Summarizing schematic of depth structure associated with (a) marine heatwaves (Ningaloo Niño) and (b) cold spells (Ningaloo Niña) and (c) mean vertical profiles in the Ningaloo Niño box. (From Ryan et al. 2021)

Marine Heatwaves

Prolonged high-temperature extreme events in the ocean, marine heatwaves (MHWs), can have severe and long-lasting impacts on marine ecosystems, fisheries and associated services. Sen Gupta et al. (2020) apply a MHW framework to analyze a global sea surface temperature product and identify the most extreme events, based on their intensity, duration and spatial extent. Many of these events have yet to be described in terms of their physical attributes, generation mechanisms, or ecological impacts. Our synthesis identifies commonalities between MHW characteristics and seasonality, links to the El Niño-Southern Oscillation, triggering processes and impacts on ocean productivity. The most intense events preferentially occur in summer, when climatological oceanic mixed layers are shallow and winds are weak, but at a time preceding climatological maximum sea surface temperatures. Most subtropical extreme MHWs were triggered by persistent atmospheric high-pressure systems and anomalously weak wind speeds, associated with increased insolation, and reduced ocean heat losses. Furthermore, the most extreme events tended to coincide with reduced chlorophyll-a concentration at low and mid-latitudes. Understanding the importance of the oceanic background state, local and remote drivers and the ocean productivity response from past events are critical steps toward improving predictions of future MHWs and their impacts.

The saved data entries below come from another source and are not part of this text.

(** X16. The two ends of the wait, for an identifier [p] that is a path
    component: with a time-out of zero or less it does not poll at all,
    removes the slot and returns [False] at once, even if there was no
    slot; with a positive time-out and no slot on entry it returns [True]
    at once and changes nothing. *)
Theorem wait_for_signal_consumed_at_once `{Runtime} (p : string) (timeout : Z)
  (w : world) :
  path_component p = true ->
  (timeout <= 0 ->
   wait_for_signal_consumed (JStr p) timeout w
     = (Ret false, with_slots (delete p) w)) /\
  (0 < timeout -> slots w !! p = None ->
   wait_for_signal_consumed (JStr p) timeout w = (Ret true, w)).
Proof.
  intros _.
  unfold wait_for_signal_consumed, bind, signal_path, ret, monotonic. split.
  - intros Hzero.
    assert (Hlate : (clock w <? clock w + timeout) = false) by lia.
    destruct (Z.to_nat (timeout / 100 + 1)); simpl;
      unfold bind at 1, monotonic; rewrite Hlate; apply timed_out_world.
  - intros Hpos Hp.
    assert (Hnow : (clock w <? clock w + timeout) = true) by lia.
    destruct (Z.to_nat (timeout / 100 + 1)); simpl;
      unfold bind, monotonic, path_exists, ret; by rewrite Hnow, Hp.
Qed.

(** ** Activation, further *)

Section ActivationMore.
Context `{Runtime}.

Lemma activation_clears (p : string) (data : json) (args : list json)
  (r : json) (w w' : world) :
  activation (JStr p) data args w = (Ret r, w') -> slots w' !! p = None.
Proof.
  unfold activation. unfold bind at 1.
  destruct (activate_chrome w) as [[[]|e] w0]; [|discriminate].
  unfold bind at 1. rewrite write_signal_run.
  unfold bind at 1.
  destruct (wait_for_signal_consumed (JStr p) 2000 _) as [[consumed|e] w2] eqn:Hwait;
    [|discriminate].
  apply wait_for_signal_consumed_post in Hwait as (Hgone & _).
  destruct consumed.
  - unfold ret. by intros [= _ <-].
  - intros Hlaunch.
    pose proof (keeps_launched slots (Popen args)
                  (keeps_Popen slots ltac:(done) args) w2) as Hkeep.
    rewrite Hlaunch in Hkeep. simpl in Hkeep. by rewrite Hkeep.
Qed.
(** * Hallersolutions benchmark API ([server.py]): a shallow embedding

    The server loads one benchmark table at start-up ([load_benchmark],
    bound to the module global [DF]) and answers [POST /berakna] by
    filtering that table, taking per-column medians and applying the
    potential model [estimate_potential_frictionless].

    Python floats are IEEE 754 binary64 numbers: they are modelled by
    Rocq's primitive [float], whose operations are specified by
    [SpecFloat] through the axioms of [FloatAxioms].  Python strings are
    modelled by [string], read as sequences of code points below 256. *)

From Stdlib Require Import ZArith Floats String Ascii List Lia Permutation Sorted.
From stdpp Require Import gmap strings list pretty.

Local Open Scope Z_scope.
Set Warnings "-inexact-float".

(** ** Python values, exceptions and builtins *)

(** The exception classes that the modelled code raises. *)
Inductive exn : Type :=
  | FileNotFoundError (msg : string)
  | ValueError (msg : string)
  | TypeError (msg : string)
  | OverflowError (msg : string).

(** What evaluating a Python expression or call ends in. *)
Inductive outcome (A : Type) : Type :=
  | Return (a : A)
  | Raise (e : exn).
Arguments Return {A} a.
Arguments Raise {A} e.

Definition obind {A C : Type} (o : outcome A) (k : A -> outcome C) : outcome C :=
  match o with
  | Return a => k a
  | Raise e => Raise e
  end.

Notation "'let?' x := o 'in' k" := (obind o (fun x => k))
  (at level 10, x name, o at level 200, k at level 200, only parsing).

(** The values a decoded JSON body or a data-frame cell can hold.  An
    array or an object is only ever passed to [str()] and [float()], so
    it is carried by its [str()] text. *)
Inductive pyval : Type :=
  | PNone
  | PBool (b : bool)
  | PInt (z : Z)
  | PFloat (f : float)
  | PStr (s : string)
  | PObj (text : string).

(** Library functions whose algorithms live outside the repository. *)
Class Builtins : Type := {
  (** [float(s)] for a [str]; [None] stands for its [ValueError]. *)
  float_of_str : string -> option float;
  (** [str(x)] for a [float]. *)
  str_of_float : float -> string;
  (** [repr(s)] for a [str], as an f-string renders a list element. *)
  repr_of_str : string -> string;
  (** [pd.to_numeric(..., errors="coerce")] on one cell; null is NaN. *)
  to_numeric : pyval -> float
}.

(** [min(a, b)] and [max(a, b)] of two floats: the first argument is kept
    unless the second is strictly smaller (resp. greater). *)
Definition py_min (a b : float) : float := if (b <? a)%float then b else a.
Definition py_max (a b : float) : float := if (a <? b)%float then b else a.

(** [n / d] rounded to the nearest integer, ties to the even one
    ([0 <= n], [0 < d]). *)
Definition div_half_even (n d : Z) : Z :=
  let q := n / d in
  match (2 * (n mod d)) ?= d with
  | Lt => q
  | Gt => q + 1
  | Eq => if Z.even q then q else q + 1
  end.

(** [m * 2^e * k] rounded to the nearest integer, ties to even. *)
Definition scaled_half_even (m : positive) (e : Z) (k : Z) : Z :=
  if 0 <=? e then Z.pos m * 2 ^ e * k
  else div_half_even (Z.pos m * k) (2 ^ (- e)).

(** [round(x)] of a float: an [int], or the exception of a non-finite
    argument. *)
Definition py_round (x : float) : outcome Z :=
  match Prim2SF x with
  | S754_nan => Raise (ValueError "cannot convert float NaN to integer")
  | S754_infinity _ => Raise (OverflowError "cannot convert float infinity to integer")
  | S754_zero _ => Return 0
  | S754_finite s m e => Return (cond_Zopp s (scaled_half_even m e 1))
  end.

(** [round(x, 1)] of a float: the exact value of [x] is rounded to one
    decimal, ties to even, and that decimal is converted back to the
    nearest float; non-finite arguments round to themselves. *)
Definition py_round1 (x : float) : float :=
  match Prim2SF x with
  | S754_finite s m e =>
      match scaled_half_even m e 10 with
      | Z.pos n =>
          SF2Prim (SFdiv prec emax (S754_finite s n 0) (S754_finite false 10 0))
      | _ => SF2Prim (S754_zero s)
      end
  | _ => x
  end.

(** [float(z)] of an [int]: the nearest float, or [None] for the
    [OverflowError] of an integer too large for one. *)
Definition float_of_int (z : Z) : option float :=
  match binary_normalize prec emax z 0 false with
  | S754_infinity _ => None
  | sf => Some (SF2Prim sf)
  end.

(** [str.isspace] on one code point below 256. *)
Definition is_space (c : ascii) : bool :=
  let n := nat_of_ascii c in
  ((9 <=? n)%nat && (n <=? 13)%nat) || ((28 <=? n)%nat && (n <=? 32)%nat)
  || (n =? 133)%nat || (n =? 160)%nat.

Fixpoint lstrip (s : string) : string :=
  match s with
  | EmptyString => EmptyString
  | String c s' => if is_space c then lstrip s' else s
  end.

Fixpoint rstrip (s : string) : string :=
  match s with
  | EmptyString => EmptyString
  | String c s' =>
      match rstrip s' with
      | EmptyString => if is_space c then EmptyString else String c EmptyString
      | t => String c t
      end
  end.

(** [s.strip()] *)
Definition strip (s : string) : string := rstrip (lstrip s).

Section WithBuiltins.
Context {B : Builtins}.

(** [str(v)] *)
Definition py_str (v : pyval) : string :=
  match v with
  | PNone => "None"
  | PBool true => "True"
  | PBool false => "False"
  | PInt z => pretty z
  | PFloat f => str_of_float f
  | PStr s => s
  | PObj text => text
  end.

(** [float(v)]; [None] stands for the exception it raises. *)
Definition py_float (v : pyval) : option float :=
  match v with
  | PNone => None
  | PBool true => Some 1%float
  | PBool false => Some 0%float
  | PInt z => float_of_int z
  | PFloat f => Some f
  | PStr s => float_of_str s
  | PObj _ => None
  end.

(** [str(l)] of a list of strings, as [f"{l}"] renders it. *)
Definition py_str_list (l : list string) : string :=
  "[" ++ String.concat ", " (map repr_of_str l) ++ "]".

(** ** Data frames *)

(** A frame as [pd.read_parquet] / [pd.read_csv] returns it: column
    labels in order and, for every row, one cell per column.  The readers
    return distinct labels ([read_csv] renames a repeated one). *)
Record frame : Type := {
  columns : list string;
  rows : list (list pyval)
}.

(** The cell of row [r] under the first column labelled [c]. *)
Fixpoint cell (cols : list string) (r : list pyval) (c : string) : pyval :=
  match cols, r with
  | k :: cols', v :: r' => if String.eqb k c then v else cell cols' r' c
  | _, _ => PFloat nan
  end.

(** [df.rename(columns=m)] *)
Definition rename (m : gmap string string) (df : frame) : frame :=
  {| columns := map (fun c => default c (m !! c)) (columns df);
     rows := rows df |}.

(** [df[new] = df[old]] when [new] is not yet a column. *)
Definition add_column (new old : string) (df : frame) : frame :=
  {| columns := columns df ++ [new];
     rows := map (fun r => r ++ [cell (columns df) r old]) (rows df) |}.

(** [Series.replace(m)] on one string *)
Definition replace (m : gmap string string) (s : string) : string :=
  default s (m !! s).

(** One row of the table that [load_benchmark] returns: the three key
    columns are strings, the five numeric columns are floats with NaN for
    null.  Columns that the server never reads are not kept. *)
Record row : Type := {
  col_year : string;
  col_sni_3 : string;
  col_size_class : string;
  col_antal_foretag : float;
  col_rorelsemarginal_pct : float;
  col_nettomarginal_pct : float;
  col_personalkostnad_netto_pct : float;
  col_personalkostnad_per_anst_tkr : float
}.

Definition DataFrame : Type := list row.

(** Insertion into a list sorted by [<=]. *)
Fixpoint insert_sorted (x : float) (l : list float) : list float :=
  match l with
  | [] => [x]
  | y :: l' => if (x <=? y)%float then x :: l else y :: insert_sorted x l'
  end.

Definition sort (l : list float) : list float := foldr insert_sorted [] l.

(** The non-null values of a column *)
Definition dropna (l : list float) : list float :=
  List.filter (fun x => negb (is_nan x)) l.

(** [Series.median()] (nulls skipped): the middle value of the sorted
    non-null values, the mean of the two middle values for an even count,
    NaN when there is none.  Values that compare equal are taken in the
    order of the rows, which only shows in the sign of a zero. *)
Definition median (l : list float) : float :=
  let xs := sort (dropna l) in
  let n := length xs in
  if (n =? 0)%nat then nan
  else if Nat.odd n then nth (n / 2) xs nan
  else ((nth (n / 2 - 1) xs nan + nth (n / 2) xs nan) / 2)%float.
Lemma tile_merge_round_trip_auto_witness :
  exists m,
    auto_merge no_glob (snd (tile sample_chunked "out" "part" None (BufInt 1) ∅)) 1
               (Paths (tile_paths "out" "part" (chunks sample_chunked) (BufInt 1)))
               BufAuto
    = Some (Ok m) /\
    ds_eq m (cdata sample_chunked).
Proof.
  apply (tile_merge_round_trip_auto sample_chunked "out" "part" 1 ∅ no_glob
           (Paths (tile_paths "out" "part" (chunks sample_chunked) (BufInt 1)))
           (tile_paths "out" "part" (chunks sample_chunked) (BufInt 1)) 1).
  - lia.
  - repeat constructor; set_solver.
  - constructor; [|constructor].
    split; [reflexivity|]. split; [reflexivity|]. right.
    split; [cbn; lia | repeat constructor; lia].
  - repeat constructor; discriminate.
  - repeat constructor; lia.
  - constructor; [|constructor]. split; [repeat constructor; lia|].
    intros x y Hx Hy. cbn in Hx, Hy.
    assert (0 <= x <= 70) by (intuition lia). assert (0 <= y <= 70) by (intuition lia).
    lia.
  - reflexivity.
  - reflexivity.
  - reflexivity.
  - cbn. lia.
Defined.

(** ** A loop that does not end *)

Lemma mapM_map {A B C : Type} (f : B -> result C) (g : A -> B) (l : list A) :
  mapM (fun x => f (g x)) l = mapM f (map g l).
Proof. induction l as [|a l IH]; [reflexivity|]. cbn. by rewrite IH. Qed.

Lemma mapM_perm {A B : Type} (f : A -> result B) (l l' : list A) (r : list B) :
  Permutation l l' -> mapM f l = Ok r ->
  exists r', mapM f l' = Ok r' /\ Permutation r r'.
Proof.
  intros Hp. revert r. induction Hp as [|x l l' _ IH|x y l|l l' l'' _ IH1 _ IH2];
    intros r H.
  - exists r. by split.
  - cbn in H |- *. destruct (f x) as [bx|]; [|discriminate]. cbn [bind] in H |- *.
    destruct (mapM f l) as [r0|]; [|discriminate]. inversion H; subst.
    destruct (IH r0 eq_refl) as (r' & -> & Hr). cbn [bind].
    exists (bx :: r'). split; [reflexivity | by constructor].
  - cbn in H |- *. destruct (f y); [|discriminate]. cbn [bind] in H |- *.
    destruct (f x); [|discriminate]. cbn [bind] in H |- *.
    destruct (mapM f l) as [r0|]; [|discriminate]. inversion H; subst. cbn [bind].
    eexists. split; [reflexivity | apply perm_swap].
  - destruct (IH1 r H) as (r' & H' & Hr'). destruct (IH2 r' H') as (r'' & H'' & Hr'').
    exists r''. split; [done | by etrans].
Qed.

Lemma n_unique_perm (l l' : list Z) : Permutation l l' -> n_unique l = n_unique l'.
Proof.
  intros Hp. unfold n_unique. apply Permutation_length.
  apply NoDup_Permutation; [apply NoDup_remove_dups..|].
  intros x. rewrite !elem_of_remove_dups. by rewrite Hp.
Qed.

Lemma filter_split_coords {V : Type} (G : list (Dataset V)) (ns : list string) :
  filter_split G ns
  = (fix go (ds : list string) : result (list string) :=
       match ds with
       | [] => Ok []
       | d :: ds' =>
           firsts <- mapM (fun D => coords_first D d) (map dims G) ;;
           rest <- go ds' ;;
           Ok (if (1 <? n_unique firsts)%nat then d :: rest else rest)
       end) ns.
Proof.
  induction ns as [|d ns IH]; [reflexivity|]. cbn [filter_split].
  rewrite <- (mapM_map (fun D => coords_first D d) dims G), IH. reflexivity.
Qed.

Lemma filter_split_perm {V : Type} (F G : list (Dataset V)) (ns sd : list string) :
  Permutation (map dims F) (map dims G) ->
  filter_split F ns = Ok sd -> filter_split G ns = Ok sd.
Proof.
  intros Hp. rewrite !filter_split_coords. revert sd.
  induction ns as [|d ns IH]; intros sd H; [exact H|].
  destruct (mapM (fun D => coords_first D d) (map dims F)) as [firsts|] eqn:E;
    [|discriminate].
  destruct (mapM_perm _ _ _ _ Hp E) as (firsts' & -> & Hf). cbn [bind] in H |- *.
  match type of H with (rest <- ?g ;; _) = _ => destruct g as [rest|] eqn:Er end;
    [|discriminate].
  rewrite (IH rest eq_refl). cbn [bind] in H |- *.
  by rewrite <- (n_unique_perm _ _ Hf).
Qed.

Lemma filter_split_subset {V : Type} (F : list (Dataset V)) (ns sd : list string)
  (x : string) :
  filter_split F ns = Ok sd -> In x sd -> In x ns.
Proof.
  revert sd. induction ns as [|d ns IH]; intros sd H Hx; cbn [filter_split] in H.
  - inversion H; subst. destruct Hx.
  - destruct (mapM (fun x0 => first_value x0 d) F) as [firsts|]; [|discriminate].
    cbn [bind] in H.
    destruct (filter_split F ns) as [rest|]; [|discriminate]. cbn [bind] in H.
    inversion H; subst. destruct (1 <? n_unique firsts)%nat.
    + destruct Hx as [<-|Hx]; [by left | right; by apply (IH rest)].
    + right. by apply (IH rest).
Qed.
Lemma py_sort_id l :
  StronglySorted (fun a b => leb a b = true) l -> py_sort l = l.
Proof.
  induction 1 as [|x l Hl IH Hx]; simpl; [done|]. rewrite IH.
  destruct l as [|y l]; simpl; [done|]. apply Forall_cons in Hx as [-> _]. done.
Qed.

(** Stability: elements of one key class keep their order. *)
Lemma sort_insert_stable (P : A -> Prop) `{!forall x, Decision (P x)} x l :
  (forall y, P x -> P y -> leb x y = true) ->
  filter P (sort_insert x l) = filter P (x :: l).
Proof.
  intros HP. induction l as [|y l IH]; [done|]. cbn [sort_insert].
  destruct (leb x y) eqn:E; [done|].
  rewrite filter_cons IH !filter_cons.
  destruct (decide (P y)), (decide (P x)); try done.
  exfalso. rewrite HP in E; done.
Qed.

Lemma py_sort_stable (P : A -> Prop) `{!forall x, Decision (P x)} l :
  (forall x y, P x -> P y -> leb x y = true) -> filter P (py_sort l) = filter P l.
Proof.
  intros HP. induction l as [|x l IH]; [done|]. cbn [py_sort].
  rewrite sort_insert_stable; [intros; apply HP; done|].
  by rewrite !filter_cons IH.
Qed.
End Sort.

Lemma StronglySorted_weaken {A} (R S : A -> A -> Prop) l :
  (forall x y, R x y -> S x y) -> StronglySorted R l -> StronglySorted S l.
Proof.
  intros HRS. induction 1 as [|x l Hl IH Hx]; constructor; [done|].
  eapply Forall_impl; [exact Hx|auto].
Qed.

(** The comparison a numeric sort key induces. *)
Definition key_leb {A} (key : A -> Z) (x y : A) : bool := key x <=? key y.
Definition key_geb {A} (key : A -> Z) (x y : A) : bool := key y <=? key x.

Lemma key_leb_total {A} (key : A -> Z) x y : key_leb key x y = false -> key_leb key y x = true.
Proof. unfold key_leb. rewrite Z.leb_gt Z.leb_le. lia. Qed.
Lemma key_leb_trans {A} (key : A -> Z) x y z :
  key_leb key x y = true -> key_leb key y z = true -> key_leb key x z = true.
Proof. unfold key_leb. rewrite !Z.leb_le. lia. Qed.
Lemma key_geb_total {A} (key : A -> Z) x y : key_geb key x y = false -> key_geb key y x = true.
Proof. apply key_leb_total. Qed.
Lemma key_geb_trans {A} (key : A -> Z) x y z :
  key_geb key x y = true -> key_geb key y z = true -> key_geb key x z = true.
Proof. unfold key_geb. rewrite !Z.leb_le. lia. Qed.

(** Sorting by a key: what callers of [sorted(l, key=k)] rely on. *)
Lemma py_sort_key_sorted {A} (key : A -> Z) l :
  StronglySorted (fun a b => key a <= key b) (py_sort (key_leb key) l).
Proof.
  eapply StronglySorted_weaken; [|apply py_sort_sorted; eauto using key_leb_total, key_leb_trans].
  intros a b. unfold key_leb. by rewrite Z.leb_le.
Qed.

(** [min(l, key=k)] and [max(l, key=k)]: the first extremal element; an empty
    argument raises ValueError. *)
Definition py_min_by {A} (key : A -> Z) (l : list A) : result A :=
  match l with
  | [] => Raise ValueError_
  | x :: l => Ok (fold_left (fun m y => if key y <? key m then y else m) l x)
  end.
Definition py_max_by {A} (key : A -> Z) (l : list A) : result A :=
  match l with
  | [] => Raise ValueError_
  | x :: l => Ok (fold_left (fun m y => if key m <? key y then y else m) l x)
  end.

Lemma py_min_by_spec {A} (key : A -> Z) l m :
  py_min_by key l = Ok m -> m ∈ l /\ Forall (fun y => key m <= key y) l.
Proof.
  destruct l as [|x l]; simpl; [done|]. intros [= <-]. revert x.
  induction l as [|y l IH]; intros x; simpl; [split; [set_solver|apply Forall_singleton; lia]|].
  destruct (key y <? key x) eqn:E.
  - destruct (IH y) as [H1 H2]. apply Z.ltb_lt in E.
    split; [set_solver|]. apply Forall_cons in H2 as [??].
    repeat (apply Forall_cons; split); first [done | lia].
  - destruct (IH x) as [H1 H2]. apply Z.ltb_ge in E.
    split; [set_solver|]. apply Forall_cons in H2 as [??].
    repeat (apply Forall_cons; split); first [done | lia].
Qed.

Lemma py_max_by_spec {A} (key : A -> Z) l m :
  py_max_by key l = Ok m -> m ∈ l /\ Forall (fun y => key y <= key m) l.
Proof.
  destruct l as [|x l]; simpl; [done|]. intros [= <-]. revert x.
  induction l as [|y l IH]; intros x; simpl; [split; [set_solver|apply Forall_singleton; lia]|].
  destruct (key x <? key y) eqn:E.
  - destruct (IH y) as [H1 H2]. apply Z.ltb_lt in E.
    split; [set_solver|]. apply Forall_cons in H2 as [??].
    repeat (apply Forall_cons; split); first [done | lia].
  - destruct (IH x) as [H1 H2]. apply Z.ltb_ge in E.
    split; [set_solver|]. apply Forall_cons in H2 as [??].
    repeat (apply Forall_cons; split); first [done | lia].
Qed.
(* ===== verification/PyStr.v ===== *)
(** * Python strings

    The [str] operations the profiler uses: splitting, joining, slicing, searching,
    stripping, number parsing and hexadecimal printing, on 8-bit characters, together
    with the [os.path] functions on POSIX paths.  The text-processing components
    (probe records, sample records, datagrams, event names) are defined on these. *)

From Stdlib Require Import Ascii.
From S2P Require Import Prelude.

Abbreviation chars := (list ascii).
Definition to_chars : string -> chars := String.list_ascii_of_string.
Definition of_chars : chars -> string := String.string_of_list_ascii.

Lemma of_to_chars s : of_chars (to_chars s) = s.
Proof. apply String.string_of_list_ascii_of_string. Qed.
Lemma to_of_chars l : to_chars (of_chars l) = l.
Proof. apply String.list_ascii_of_string_of_list_ascii. Qed.
#[export] Hint Rewrite of_to_chars to_of_chars : xpedite.

Definition nonempty (s : string) : bool := negb (String.eqb s "").

(** A string or None is true when it is a non-empty string. *)
Definition truthy_str (o : option string) : bool :=
  match o with Some s => nonempty s | None => false end.

(** ** Prefixes, searching, splitting *)

Fixpoint starts_with (p l : chars) : bool :=
  match p, l with
  | [], _ => true
  | _, [] => false
  | c :: p, d :: l => Ascii.eqb c d && starts_with p l
  end.

(** [s.find(p)], [None] for -1. *)
Fixpoint find_sub (p l : chars) : option nat :=
  if starts_with p l then Some 0%nat
  else match l with [] => None | _ :: l => S <$> find_sub p l end.

(** [s.split(sep)] for a non-empty separator; [skip] is what is left of the separator. *)
Fixpoint split_aux (sep : chars) (skip : nat) (cur l : chars) : list chars :=
  match l with
  | [] => [rev cur]
  | c :: l' =>
      match skip with
      | S k => split_aux sep k cur l'
      | O => if starts_with sep l then rev cur :: split_aux sep (length sep - 1) [] l'
             else split_aux sep 0 (c :: cur) l'
      end
  end.
Definition split_chars (sep l : chars) : list chars := split_aux sep 0 [] l.
Definition py_split (sep s : string) : list string :=
  of_chars <$> split_chars (to_chars sep) (to_chars s).

Fixpoint join_chars (sep : chars) (ls : list chars) : chars :=
  match ls with
  | [] => []
  | [l] => l
  | l :: ls => l ++ sep ++ join_chars sep ls
  end.
Definition py_join (sep : string) (ls : list string) : string :=
  of_chars (join_chars (to_chars sep) (to_chars <$> ls)).

Lemma starts_with_true p l : starts_with p l = true <-> exists l', l = p ++ l'.
Proof.
  revert l. induction p as [|c p IH]; intros l; simpl; [naive_solver|].
  destruct l as [|d l]; [split; [done|by intros [? ?]]|].
  rewrite andb_true_iff Ascii.eqb_eq IH. naive_solver.
Qed.

Lemma split_aux_nonempty sep k cur l : split_aux sep k cur l <> [].
Proof.
  revert k cur. induction l as [|c l IH]; intros k cur; [discriminate|].
  destruct k; cbn [split_aux]; [case_match; [discriminate|]|]; apply IH.
Qed.

(** Characters of the fields survive a split: skipping a separator of length one. *)
Lemma split_aux_char c cur l1 :
  c ∉ l1 -> split_aux [c] 0 cur l1 = [rev cur ++ l1].
Proof.
  revert cur. induction l1 as [|d l1 IH]; intros cur H.
  - cbn. by rewrite app_nil_r.
  - apply not_elem_of_cons in H as [Hne H]. cbn [split_aux starts_with].
    rewrite (proj2 (Ascii.eqb_neq c d)) //=. rewrite IH //=. by rewrite -app_assoc.
Qed.

Lemma split_aux_char_app c cur l1 l2 :
  c ∉ l1 -> split_aux [c] 0 cur (l1 ++ c :: l2) = (rev cur ++ l1) :: split_aux [c] 0 [] l2.
Proof.
  revert cur. induction l1 as [|d l1 IH]; intros cur H.
  - cbn [app split_aux starts_with]. rewrite Ascii.eqb_refl. cbn. by rewrite app_nil_r.
  - apply not_elem_of_cons in H as [Hne H]. cbn [app split_aux starts_with].
    rewrite (proj2 (Ascii.eqb_neq c d)) //=. rewrite IH //=. by rewrite -app_assoc.
Qed.

(** Splitting on a character undoes joining fields that do not contain it. *)
Lemma split_join_char c ls :
  ls <> [] -> Forall (fun l => c ∉ l) ls -> split_chars [c] (join_chars [c] ls) = ls.
Proof.
  unfold split_chars. induction ls as [|l ls IH]; [intros []; reflexivity|].
  intros _ H. apply Forall_cons in H as [Hl Hls].
  destruct ls as [|l' ls].
  - cbn [join_chars]. by rewrite split_aux_char.
  - change (join_chars [c] (l :: l' :: ls)) with (l ++ c :: join_chars [c] (l' :: ls)).
    rewrite split_aux_char_app //=. by rewrite IH.
Qed.

(** [a <= b] on strings: by the codes of their characters. *)
Fixpoint chars_leb (a b : chars) : bool :=
  match a, b with
  | [], _ => true
  | _ :: _, [] => false
  | x :: a, y :: b =>
      (nat_of_ascii x <? nat_of_ascii y)%nat || ((nat_of_ascii x =? nat_of_ascii y)%nat && chars_leb a b)
  end.
Definition str_leb (a b : string) : bool := chars_leb (to_chars a) (to_chars b).

Lemma str_leb_total a b : str_leb a b = false -> str_leb b a = true.
Proof.
  unfold str_leb. generalize (to_chars a) (to_chars b). clear. intros a. induction a as [|x a IH]; intros [|y b]; try done.
  cbn [chars_leb]. destruct (Nat.lt_trichotomy (nat_of_ascii x) (nat_of_ascii y)) as [H|[H|H]].
  - by rewrite (proj2 (Nat.ltb_lt _ _) H).
  - rewrite H Nat.eqb_refl Nat.ltb_irrefl. apply IH.
  - by rewrite (proj2 (Nat.ltb_lt _ _) H).
Qed.

Lemma str_leb_trans a b c : str_leb a b = true -> str_leb b c = true -> str_leb a c = true.
Proof.
  unfold str_leb. generalize (to_chars a) (to_chars b) (to_chars c). clear. intros a.
  induction a as [|x a IH]; intros [|y b] [|z c]; try done.
  cbn [chars_leb]. rewrite !orb_true_iff !andb_true_iff !Nat.ltb_lt !Nat.eqb_eq.
  intros [H1|[H1 H1']] [H2|[H2 H2']]; [left; lia..|]. right. split; [lia|]. exact (IH b c H1' H2').
Qed.

(** ** Slices and whitespace *)

Definition slice_to (n : nat) (s : string) : string := of_chars (take n (to_chars s)).
Definition slice_from (n : nat) (s : string) : string := of_chars (drop n (to_chars s)).
(** [s[-n:]] for positive n. *)
Definition slice_last (n : nat) (s : string) : string :=
  of_chars (drop (length (to_chars s) - n) (to_chars s)).

(** Classes of characters, and the longest start of a text in one. *)
Definition is_digit (c : ascii) : bool := existsb (Ascii.eqb c) (to_chars "0123456789").
Definition is_alpha (c : ascii) : bool :=
  let n := nat_of_ascii c in (((65 <=? n)%nat && (n <=? 90)%nat) || ((97 <=? n)%nat && (n <=? 122)%nat))%bool.
Fixpoint take_while (p : ascii -> bool) (l : chars) : chars :=
  match l with c :: l => if p c then c :: take_while p l else [] | [] => [] end.
Definition drop_while (p : ascii -> bool) (l : chars) : chars := drop (length (take_while p l)) l.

In particular, very little is known about the depth structure of MHWs, which is the focus of a series of studies in the Indian Ocean and Northwest Atlantic: Along the coast of Western Australia, such oceanic MHWs are referred to as Ningaloo Niño and have had dramatic impacts on the ecosystem in the recent decade. Utilizing an eddy-active global ocean general circulation model, Ryan et al. (2021) investigate Ningaloo Niño and the corresponding cold Ningaloo Niña events between 1958 and 2016, with a focus on their depth structure. The relative roles of buoyancy and wind forcing are inferred from sensitivity experiments. Composites reveal a strong symmetry between cold and warm events in their vertical structure and associated large-scale spatial patterns. Temperature anomalies are largest at the surface, where buoyancy forcing is dominant, and extend down to 300-m depth (or deeper), with wind forcing being the main driver. Large-scale subsurface anomalies arise from a vertical modulation of the thermocline, extending from the western Pacific into the tropical eastern Indian Ocean. The strongest Ningaloo Niños in 2000 and 2011 are unprecedented compound events, where long-lasting high temperatures are accompanied by extreme freshening, which emerges in association with La Niñas, that is more common and persistent during the negative phase of the Interdecadal Pacific Oscillation. It is shown that Ningaloo Niños during La Niña phases have a distinctively deeper reach and are associated with a strengthening of the Leeuwin Current, while events during El Niño are limited to the surface layer temperatures, likely driven by local atmosphere-ocean feedbacks, without a clear imprint on salinity and velocity.

The Northwest Atlantic, which has exhibited evidence of accelerated warming compared to the global ocean, also experienced several notable MHWs over the last decade. Perez et al. (2021) analyze spatiotemporal patterns of surface and subsurface temperature structure across the Northwest Atlantic continental shelf and slope to assess the influences of atmospheric and oceanic processes on ocean temperatures. Here we focus on MHWs from 2015/16 and examine their physical drivers using observational and reanalysis products. We find that a combination of jet stream latitudinal position and ocean advection, mainly due to warm core rings shed by the Gulf Stream, plays a role in MHW development. While both atmospheric and oceanic drivers can lead to MHWs they have different temperature signatures with each affecting the vertical structure differently and horizontal spatial patterns of a MHW. Northwest Atlantic MHWs have significant socio-economic impacts and affect commercially important species such as squid and lobster.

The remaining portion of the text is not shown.